Lemma envelope_keys_of_every_call_witness :
  no_nil_error (CallSuccessWithPagination (Slice [Int 1; Int 2]) (Int 3))
    = true ∧
  no_nil_error_ext (CallForbidden "admins only") = true ∧
  (keys_in_contract
     (stamps_time (CallSuccessWithPagination (Slice [Int 1; Int 2]) (Int 3)))
     (is_SuccessWithPagination
        (Base (CallSuccessWithPagination (Slice [Int 1; Int 2]) (Int 3))))
     (is_Deleted (CallSuccessWithPagination (Slice [Int 1; Int 2]) (Int 3)))
     (Legacy.invoke
        (CallSuccessWithPagination (Slice [Int 1; Int 2]) (Int 3)))
     (fresh "2025-10-01T00:00:00Z") ∧
   keys_in_contract true
     (is_SuccessWithPagination
        (Base (CallSuccessWithPagination (Slice [Int 1; Int 2]) (Int 3))))
     (is_Deleted (CallSuccessWithPagination (Slice [Int 1; Int 2]) (Int 3)))
     (Helper.invoke
        (CallSuccessWithPagination (Slice [Int 1; Int 2]) (Int 3)))
     (fresh "2025-10-01T00:00:00Z") ∧
   keys_in_contract true (is_SuccessWithPagination (CallForbidden "admins only"))
     (is_Deleted_ext (CallForbidden "admins only"))
     (HelperExt.invoke (CallForbidden "admins only"))
     (fresh "2025-10-01T00:00:00Z")).
Proof.
  split; [reflexivity|]. split; [reflexivity|].
  apply (envelope_keys_of_every_call
           (CallSuccessWithPagination (Slice [Int 1; Int 2]) (Int 3))
           (CallForbidden "admins only")
           (fresh "2025-10-01T00:00:00Z")); reflexivity.
Defined.

(** * Beyond the claims: the three helpers against each other *)

(** X6: on the eight methods they share, the later helper does exactly what
    src/responsehelper.go does: the same result in the same world, for every
    call and every request, a nil error included. *)
Theorem later_helper_extends_helper (k : call) (w : World) :
  HelperExt.invoke (Base k) w = Helper.invoke k w.
Proof. destruct k; reflexivity. Qed.

Section AgainstLegacy.
Variable w : World.

Lemma stored_after_SetKey key value :
  Keys (gin.SetKey key value w) !! key = Some value.
Proof. cbn. apply lookup_insert_eq. Qed.

Local Ltac by_method :=
  try (match goal with err : error |- _ => destruct err end);
  unfold writes; run; rewrite ?stored_after_SetKey;
  rewrite ?drop_JSON by reflexivity; cbn [final Written];
  rewrite ?drop_all; reflexivity.

Lemma Legacy_as_Helper k :
  writes (Legacy.invoke k) w =
  if stamps_time k
  then writes (Helper.invoke k) (gin.SetKey "meta" (Str (Now w)) w)
  else without_meta <$> writes (Helper.invoke k) w.
Proof. destruct k; by_method. Qed.

End AgainstLegacy.
(** * Academic-Recommender: a shallow embedding of [main.py]

    The script extracts topic and location phrases from a free-text
    query with a question-answering model, resolves topics to OpenAlex
    concepts, fetches the authors of the first five concepts per country
    and prints the first five of them, ranked by recent citation impact.

    The embedding follows the source function by function.  The external
    services the script calls (the QA model, the NLTK tokenizers and
    stop-word table, the pycountry table, the OpenAlex endpoints) are the
    fields of a [world] record; console output and HTTP requests are
    events collected by a small writer/error monad. *)

From Stdlib Require Import ZArith List String Ascii Bool Lia.
From Stdlib Require Import Permutation Sorted.
From Stdlib Require Import Floats.SpecFloat.
Import ListNotations.

Open Scope string_scope.
Open Scope list_scope.
Open Scope Z_scope.

(* ================================================================= *)
(** * The Python runtime the script relies on *)
(* ================================================================= *)

Module Py.

(** ** Floats: IEEE 754 binary64, after [SpecFloat] *)

Abbreviation float := spec_float.

Definition prec : Z := 53.
Definition emax : Z := 1024.

Definition is_nan (f : float) : bool :=
  match f with S754_nan => true | _ => false end.

(** [x < y], [x > y], [x <= y] and [x == y] on floats; every comparison
    with a NaN is false. *)
Definition float_lt (x y : float) : bool := SFltb x y.
Definition float_gt (x y : float) : bool := SFltb y x.
Definition float_le (x y : float) : bool := SFleb x y.
Definition float_eq (x y : float) : bool := SFeqb x y.

(** [-1 * x] for a float [x]: the product with [-1.0] is exact and only
    flips the sign. *)
Definition float_neg (x : float) : float := SFopp x.

(** ** Exceptions and results *)

Inductive exn : Type :=
| ZeroDivisionError
| OverflowError
| AttributeError.

Inductive result (A : Type) : Type :=
| Ok (a : A)
| Raise (e : exn).
Arguments Ok {A} a.
Arguments Raise {A} e.

(** ** True division of two ints: [a / b]

    Raises [ZeroDivisionError] when [b] is 0; otherwise the quotient
    correctly rounded to binary64 (ties to even), a signed zero on
    underflow, and [OverflowError] when the rounded quotient is beyond
    the largest float. *)
Definition int_true_div (a b : Z) : result float :=
  if b =? 0 then Raise ZeroDivisionError
  else
    let negate := xorb (a <? 0) (b <? 0) in
    if a =? 0 then Ok (S754_zero negate)
    else
      let '(mz, ez, lz) :=
        SFdiv_core_binary prec emax (Z.abs a) 0 (Z.abs b) 0 in
      match binary_round_aux prec emax negate mz ez lz with
      | S754_infinity _ => Raise OverflowError
      | q => Ok q
      end.

(** The literal [0.15]: 0x1.3333333333333p-3. *)
Definition float_0_15 : float := S754_finite false 5404319552844595 (-55).

(** ** Strings *)

Definition nl : string := String (ascii_of_nat 10) EmptyString.
Definition dquote : string := String (ascii_of_nat 34) EmptyString.

Definition ascii_lower (c : ascii) : ascii :=
  let n := nat_of_ascii c in
  if ((65 <=? n) && (n <=? 90))%nat then ascii_of_nat (n + 32) else c.

(** [s.lower()] on the ASCII letters; other bytes are kept. *)
Fixpoint lower (s : string) : string :=
  match s with
  | EmptyString => EmptyString
  | String c s' => String (ascii_lower c) (lower s')
  end.

(** [sep.join(l)] *)
Definition join (sep : string) (l : list string) : string :=
  String.concat sep l.

(** [x in s] for a set of strings *)
Definition mem (x : string) (s : list string) : bool :=
  existsb (String.eqb x) s.

(** [len(l)] *)
Definition len {A : Type} (l : list A) : Z := Z.of_nat (List.length l).

(** [l[:n]] for a non-negative literal [n] *)
Definition slice_to {A : Type} (n : nat) (l : list A) : list A := firstn n l.

(** ** [sorted(l, key=...)]

    [sorted] is a stable sort that compares keys with [<] only.  On a
    list whose keys [<] orders as a strict weak order, which is the case
    of the keys of [get_authors] when none holds a NaN, every such sort
    returns the same list ([stable_sorted_unique] below); it is written
    here as an insertion from the right, every element going in front of
    the first one that is not smaller.  On a list with a NaN among the
    keys Python's sort returns a permutation of the list too, but not
    always this one; they agree on the keys -1.25, NaN, -3.5
    of the authors Lo, NaN, Hi below, where no key is smaller than the
    one before it and both leave the list as it is.  Apart from that
    list, what is stated below about the order of the result is stated
    for keys without NaN. *)
Section Sorted.
Context {A K : Type}.
Variable key : A -> K.
Variable lt : K -> K -> bool.

Fixpoint insert (x : A) (l : list A) : list A :=
  match l with
  | [] => [x]
  | y :: l' => if lt (key y) (key x) then y :: insert x l' else x :: y :: l'
  end.

Fixpoint sorted (l : list A) : list A :=
  match l with
  | [] => []
  | x :: l' => insert x (sorted l')
  end.
End Sorted.

(** [(a1, b1) < (a2, b2)] on pairs of a float and an int: the first
    component that differs (by [==]) decides. *)
Definition tuple_lt (k1 k2 : float * Z) : bool :=
  if negb (float_eq (fst k1) (fst k2)) then float_lt (fst k1) (fst k2)
  else if negb (snd k1 =? snd k2) then snd k1 <? snd k2
  else false.

(** ** Console output and HTTP requests *)

Inductive value : Type :=
| VStr (s : string)
| VInt (n : Z)
| VFloat (f : float).

Inductive event : Type :=
| Get (url : string)            (* requests.get(url) *)
| Print (args : list value).    (* print(args...) *)

(** A computation emits events and returns or raises. *)
Definition M (A : Type) : Type := (list event * result A)%type.

Definition ret {A : Type} (a : A) : M A := ([], Ok a).
Definition raise {A : Type} (e : exn) : M A := ([], Raise e).
Definition lift {A : Type} (r : result A) : M A := ([], r).
Definition emit (ev : event) : M unit := ([ev], Ok tt).
Definition print (args : list value) : M unit := emit (Print args).

Definition bind {A B : Type} (m : M A) (f : A -> M B) : M B :=
  match m with
  | (t, Ok a) => let '(t', r) := f a in (t ++ t', r)
  | (t, Raise e) => (t, Raise e)
  end.

Definition trace {A : Type} (m : M A) : list event := fst m.
Definition outcome {A : Type} (m : M A) : result A := snd m.

(** [for x in l: s = body(s, x)] *)
Fixpoint for_each {A S : Type} (l : list A) (body : S -> A -> M S) (s : S)
  : M S :=
  match l with
  | [] => ret s
  | x :: l' => bind (body s x) (for_each l' body)
  end.

End Py.
Import Py.

Notation "x <- m ;; k" := (bind m (fun x => k))
  (at level 61, m at next level, right associativity).
Notation "m ;;; k" := (bind m (fun _ => k))
  (at level 61, right associativity).

(* ================================================================= *)
(** * Data model *)
(* ================================================================= *)

(** A number of a JSON document is read as a Python float; the parser
    behind [Response.json()] also reads the literals [NaN], [Infinity]
    and [-Infinity], so the float may be any float. *)

(** One answer of the QA pipeline. *)
Record qa_answer : Type := {
  score : float;
  start : Z;
  end_ : Z;
  answer : string
}.

(** An entry of the pycountry table. *)
Record country : Type := {
  name : string;
  alpha_2 : string
}.

(** An element of ['results'] of the concepts endpoint: the five fields
    the script reads, and the names of the fields it does not. *)
Record concept_json : Type := {
  cj_id : string;
  cj_display_name : string;
  cj_relevance_score : float;
  cj_description : string;
  cj_cited_by_count : Z;
  cj_other_keys : list string
}.

(** The concept dictionary built by [get_concepts]. *)
Record concept : Type := {
  id : string;
  c_display_name : string;
  relevance_score : float;
  description : string;
  c_cited_by_count : Z
}.

Record institution_json : Type := {
  i_display_name : string
}.

Record summary_stats_json : Type := {
  s_2yr_mean_citedness : float
}.

(** An element of ['results'] of the authors endpoint.  The key
    ['last_known_institution'] may be absent ([None]), present with the
    value [null] ([Some None]), or an object. *)
Record author_json : Type := {
  a_display_name : string;
  a_cited_by_count : Z;
  a_works_count : Z;
  a_summary_stats : summary_stats_json;
  a_last_known_institution : option (option institution_json)
}.

(** The author dictionary built by [get_authors]; the key
    ['2yr_mean_citedness'] is the field [two_year_mean_citedness]. *)
Record author : Type := {
  display_name : string;
  cited_by_count : Z;
  works_count : Z;
  citing_score : float;
  two_year_mean_citedness : float;
  association : string
}.

(** Everything outside the script: the QA pipeline
    ([qa_model question context]), the NLTK tokenizers and English
    stop-word table, the pycountry lookups, and what the two OpenAlex
    endpoints answer under ['results'] for a URL. *)
Record world : Type := {
  qa_model : string -> string -> qa_answer;
  sent_tokenize : string -> list string;
  word_tokenize : string -> list string;
  stopwords_english : list string;
  countries_get_name : string -> option country;
  countries_get_alpha_2 : string -> option country;
  openalex_concepts : string -> list concept_json;
  openalex_authors : string -> list author_json
}.

(* ================================================================= *)
(** * The script *)
(* ================================================================= *)

Section Script.

Variable W : world.

(** ** [remove_stop_words] *)

Definition stop_words : list string :=
  stopwords_english W ++ ["."; ","; ";"].

(** The body of [for word in word_tokens], on the pair
    [(all_topics, current_topic)]. *)
Definition word_step (st : list (list string) * list string) (word : string)
  : list (list string) * list string :=
  let '(all_topics, current_topic) := st in
  if negb (mem (lower word) stop_words) then
    (all_topics, current_topic ++ [word])
  else if len current_topic >? 0 then
    (all_topics ++ [current_topic], [])
  else
    (all_topics, current_topic).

==*==

- **WHAT NEEDS TO BE DONE**
Please copy out each line of the material that holds the string "requests".

- **TASK RESPONSE**
    fields of a [world] record; console output and HTTP requests are
(** ** Console output and HTTP requests *)
| Get (url : string)            (* requests.get(url) *)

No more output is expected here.